Dizia-se que tudo era fruto da mente dele, na verdade. Alguns até diziam que tudo aquilo era a mente dele. Não se sabe ao certo porque o homem, fosse isolado no poço mais profundo do lugar mais distante, morto e inóspito ou acessível para uma conversa apenas com alguns passos e uma procurada no lugar certo, parecia na verdade inacessível por meios humanos, quaisquer que fossem eles. O abandono que ele havia sofrido inúmeras vezes o tornara frio, sofrido, amedrontado, e sua humanidade lhe fora sugada até a última gota, tornando tudo, menos humano. Dessa forma, ele permanecia distante de tudo e todos, apenas acessível para que quem ousasse se aproximar para entendê-lo e quem sabe tentar uma aproximação. Fosse pelos meios que fossem, desde uma exploração heróica e épica através dos mais terríveis lugares da terra ou uma simples abordagem a um homem depressivo e sofrido, chegar no fim da colina para perceber que aquele pedacinho de esperança ainda estava ali, ruído, mas abrigando o avatar da mágoa suprema era algo que poucos entendiam.

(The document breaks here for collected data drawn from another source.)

(** swapIn from the label [swapin] to its sched(), in at most [fuel] rounds. *)
Fixpoint swapIn_rounds (fuel : nat) : M P unit :=
  match fuel with
  | O => nofuel
  | S fuel =>
    swapIn_scan (Z.to_nat NPROC) 0 ;;
    acquire swaplockL ;;
    let* n := getf swappedoutL in
    release swaplockL ;;
    if 0 <? n then swapIn_rounds fuel else
    let* c := proc_ in
    let* i := getf inswapperL in
    pset c (with_chan (proc_chan i)) ;;
    pset c (with_state SLEEPING) ;;
    sched
  end.
Definition swapIn_after : M P unit := let* c := proc_ in pset c (with_chan 0).

(** ** Sleep and wakeup *)

(** The lock passed to sleep: none, ptable.lock itself, or another one. *)
Inductive sleep_lock : Type := LkNull | LkPtable | LkOther (l : lens P spinlock).

(** The part of sleep() under [if(swapFlag)], with ptable.lock held. *)
Definition sleep_swap (c : Z) : M P unit :=
  pset c (with_wokenUp 0) ;;
  pset c (with_swappingOut 1) ;;
  release ptable_lockL ;;
  swapOut ;;
  acquire ptable_lockL ;;
  pset c (with_swappingOut 0) ;;
  let* w := pget c wokenUp in
  if w =? 1 then
    pset c (with_wokenUp 0) ;;
    pset c (with_state RUNNABLE_SUSPENDED) ;;
    let* i := getf inswapperL in
    pset i (with_state RUNNABLE)
  else pset c (with_state SLEEPING_SUSPENDED).

Definition sleep_before (ch : Z) (lk : sleep_lock) : M P unit :=
  let* c := proc_ in
  if c =? -1 then panic "sleep" else
  match lk with
  | LkNull => panic "sleep without lk"
  | _ =>
    (match lk with LkOther l => acquire ptable_lockL ;; release l | _ => ret tt end) ;;
    pset c (with_chan ch) ;;
    pset c (with_state SLEEPING) ;;
    let* fl := gets (fun s => swapFlag (ps_t s)) in
    let* id := pget c pid in
    (if negb (fl =? 0) && (3 <? id) then sleep_swap c else ret tt) ;;
    sched
  end.

Definition sleep_after (lk : sleep_lock) : M P unit :=
  let* c := proc_ in
  pset c (with_chan 0) ;;
  match lk with LkOther l => release ptable_lockL ;; acquire l | _ => ret tt end.

(** A SLEEPING_SUSPENDED process becomes RUNNABLE_SUSPENDED. *)
Definition resume_suspended (p : Z) : M P unit :=
  acquire swaplockL ;;
  let* n := getf swappedoutL in
  setf swappedoutL (n + 1) ;;
  pset p (with_state RUNNABLE_SUSPENDED) ;;
  let* i := getf inswapperL in
  pset i (with_state RUNNABLE) ;;
  release swaplockL.

(** One entry of wakeup1; [found_suspended] is never set. *)
Definition wakeup_one (p ch : Z) : M P unit :=
  let* st := pget p state in
  let* pc := pget p chan in
  if decide (st = SLEEPING /\ pc = ch) then
    let* so := pget p swappingOut in
    if so =? 1 then pset p (with_wokenUp 1) else pset p (with_state RUNNABLE)
  else if decide (st = SLEEPING_SUSPENDED /\ pc = ch) then resume_suspended p
  else ret tt.

Fixpoint wakeup_loop (n : nat) (p ch : Z) : M P unit :=
  match n with
  | O => ret tt
  | S n => wakeup_one p ch ;; wakeup_loop n (p + 1) ch
  end.

Definition wakeup1 (ch : Z) : M P unit := wakeup_loop (Z.to_nat NPROC) 0 ch.

Definition wakeup (ch : Z) : M P unit :=
  acquire ptable_lockL ;;
  wakeup1 ch ;;
  release ptable_lockL.

Fixpoint kill_loop (n : nat) (p id : Z) : M P Z :=
  match n with
  | O => ret (-1)
  | S n =>
    let* pd := pget p pid in
    if pd =? id then
      pset p (with_killed 1) ;;
      let* st := pget p state in
      (if decide (st = SLEEPING) then pset p (with_state RUNNABLE)
       else if decide (st = SLEEPING_SUSPENDED) then resume_suspended p
       else ret tt) ;;
      ret 0
    else kill_loop n (p + 1) id
  end.

Definition kill (id : Z) : M P Z :=
  acquire ptable_lockL ;;
  let* r := kill_loop (Z.to_nat NPROC) 0 id in
  release ptable_lockL ;;
  ret r.

(** ** Exit and wait *)

(** The state of the shared-memory code, with the current process's fields. *)
Definition sstL : lens P sst := Lens
  (fun s => let p := view (procL (curp (ps_r s))) s in
            mkSst (ps_k s) (ps_shm s) (mkShmProc (pgdir p) (sz p) (pid p) (has_shm p)))
  (fun x s => let c := curp (ps_r s) in
              let p := view (procL c) s in
              let q := with_pgdir (p_pgdir (cur x)) (with_sz (p_sz (cur x)) (with_pid (p_pid (cur x))
                         (with_has_shm (p_has_shm (cur x)) p))) in
              put (procL c) q (mkPst (ss_k x) (shm x) (ps_t s) (ps_r s) (ps_fs s))).

Fixpoint close_files (n : nat) (c fd : Z) : M P unit :=
  match n with
  | O => ret tt
  | S n =>
    let* f := pget c (fun p => ofile p fd) in
    (if negb (f =? 0) then fileclose f ;; pset c (with_ofile fd 0) else ret tt) ;;
    close_files n c (fd + 1)
  end.

(** Abandoned children of [c] are passed to init. *)
Fixpoint pass_children (n : nat) (c i : Z) : M P unit :=
  match n with
  | O => ret tt
  | S n =>
    let* pr := pget i parent in
    (if pr =? c then
       let* ip := getf initprocL in
       pset i (with_parent ip) ;;
       let* st := pget i state in
       if decide (st = ZOMBIE) then wakeup1 (proc_chan ip) else ret tt
     else ret tt) ;;
    pass_children n c (i + 1)
  end.

(** exit(), up to the switch it does not come back from. *)
Definition exit_before : M P unit :=
  let* c := proc_ in
  let* ip := getf initprocL in
  if c =? ip then panic "init exiting" else
  close_files (Z.to_nat NOFILE) c 0 ;;
  let* d := pget c cwd in
  iput d ;;
  pset c (with_cwd 0) ;;
  let* hs := pget c has_shm in
  let* id := pget c pid in
  (if negb (hs =? 0) then zoom sstL (deallocshm id) else ret tt) ;;
  acquire ptable_lockL ;;
  let* pr := pget c parent in
  wakeup1 (proc_chan pr) ;;
  pass_children (Z.to_nat NPROC) c 0 ;;
  pset c (with_state ZOMBIE) ;;
  sched.

(** What wait() finds in a scan of the table. *)
Inductive wait_result : Type := Reaped (pid : Z) | Children (havekids : bool).

Fixpoint wait_scan (n : nat) (c i : Z) (havekids : bool) : M P wait_result :=
  match n with
  | O => ret (Children havekids)
  | S n =>
    let* pr := pget i parent in
    if negb (pr =? c) then wait_scan n c (i + 1) havekids else
    let* st := pget i state in
    if decide (st = ZOMBIE) then
      let* id := pget i pid in
      let* ks := pget i kstack in
      kfree ks ;;
      pset i (with_kstack 0) ;;
      let* pd := pget i pgdir in
      freevm pd ;;
      pset i (with_state UNUSED) ;;
      pset i (with_pid 0) ;;
      pset i (with_parent (-1)) ;;
      pset i (with_name []) ;;
      pset i (with_killed 0) ;;
      ret (Reaped id)
    else wait_scan n c (i + 1) true
  end.

(** One round of wait(), with ptable.lock held: the result it returns, or
    nothing when it goes to sleep. *)
Definition wait_round : M P (option Z) :=
  let* c := proc_ in
  let* r := wait_scan (Z.to_nat NPROC) c 0 false in
  match r with
  | Reaped id => release ptable_lockL ;; ret (Some id)
  | Children havekids =>
    let* k := pget c killed in
    if negb havekids || negb (k =? 0) then release ptable_lockL ;; ret (Some (-1))
    else sleep_before (proc_chan c) LkPtable ;; ret None
  end.

Definition wait_start : M P (option Z) := acquire ptable_lockL ;; wait_round.

(** ** Signal handlers and page counts *)

Definition register_handler (sighandler : Z) : M P unit :=
  let* c := proc_ in
  let* pd := pget c pgdir in
  let* t := pget c tf in
  let* esp := load32 (t + tf_esp) in
  let* addr := uva2ka pd esp in
  if Z.land esp 0xFFF =? 0 then panic "esp_offset == 0" else
  let* eip := load32 (t + tf_eip) in
  store32 (addr + Z.land (u32 (esp - 4)) 0xFFF) eip ;;
  store32 (t + tf_esp) (u32 (esp - 4)) ;;
  store32 (t + tf_eip) sighandler.

Fixpoint find_pid (n : nat) (i id : Z) : M P Z :=
  match n with
  | O => ret i
  | S n => let* pd := pget i pid in if pd =? id then ret i else find_pid n (i + 1) id
  end.

Fixpoint count_ptes (n : nat) (pt k acc : Z) : M P Z :=
  match n with
  | O => ret acc
  | S n => let* v := load32 (pt + 4 * k) in
           count_ptes n pt (k + 1) (if Z.land v PTE_U =? 0 then acc else acc + 1)
  end.

Fixpoint count_pdes (n : nat) (pd j acc : Z) : M P Z :=
  match n with
  | O => ret acc
  | S n =>
    let* acc :=
      (if negb (pd =? 0) then
         let* v := load32 (pd + 4 * j) in
         if present v then count_ptes 1024 (p2v (PTE_ADDR v)) 0 acc else ret acc
       else ret acc) in
    count_pdes n pd (j + 1) acc
  end.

Muitos menos eram os que se aventuravam a olhar mais precisamente pro fundo do poço, e ainda mais raros e incomuns eram os que desciam nele para falar com o espectro de humanidade que era aquele homem. O poço mais profundo era o inferno emocional, algo que ninguém queria enfrentar, pois estender a mão ao homem seria o mesmo que entrar em seu mundo. Por isso ele ali permanecia, isolado, sozinho, apenas recebendo as visitas de nossos exploradores imaginários, apenas eles corajosos o bastante para descer no poço mais profundo.

O fim da história?

Ninguém sabe.

Ao que parece o continente ainda continua lá, tendo como fosso os mares bravios e maculados, as montanhas altas e mortais, o deserto arenoso e traiçoeiro, a solitária colina como monumento de esperança e o mesmo homem perdido e isolado, imerso em seu próprio sofrimento sem fim. Ao que parece ele lá permanecerá pelo resto de sua vida, mas a verdade ninguém sabe ao certo.

A única coisa que se sabe é que a colina ainda está, abrigando o poço mais profundo, esperando algum viajante corajoso ir visitá-la.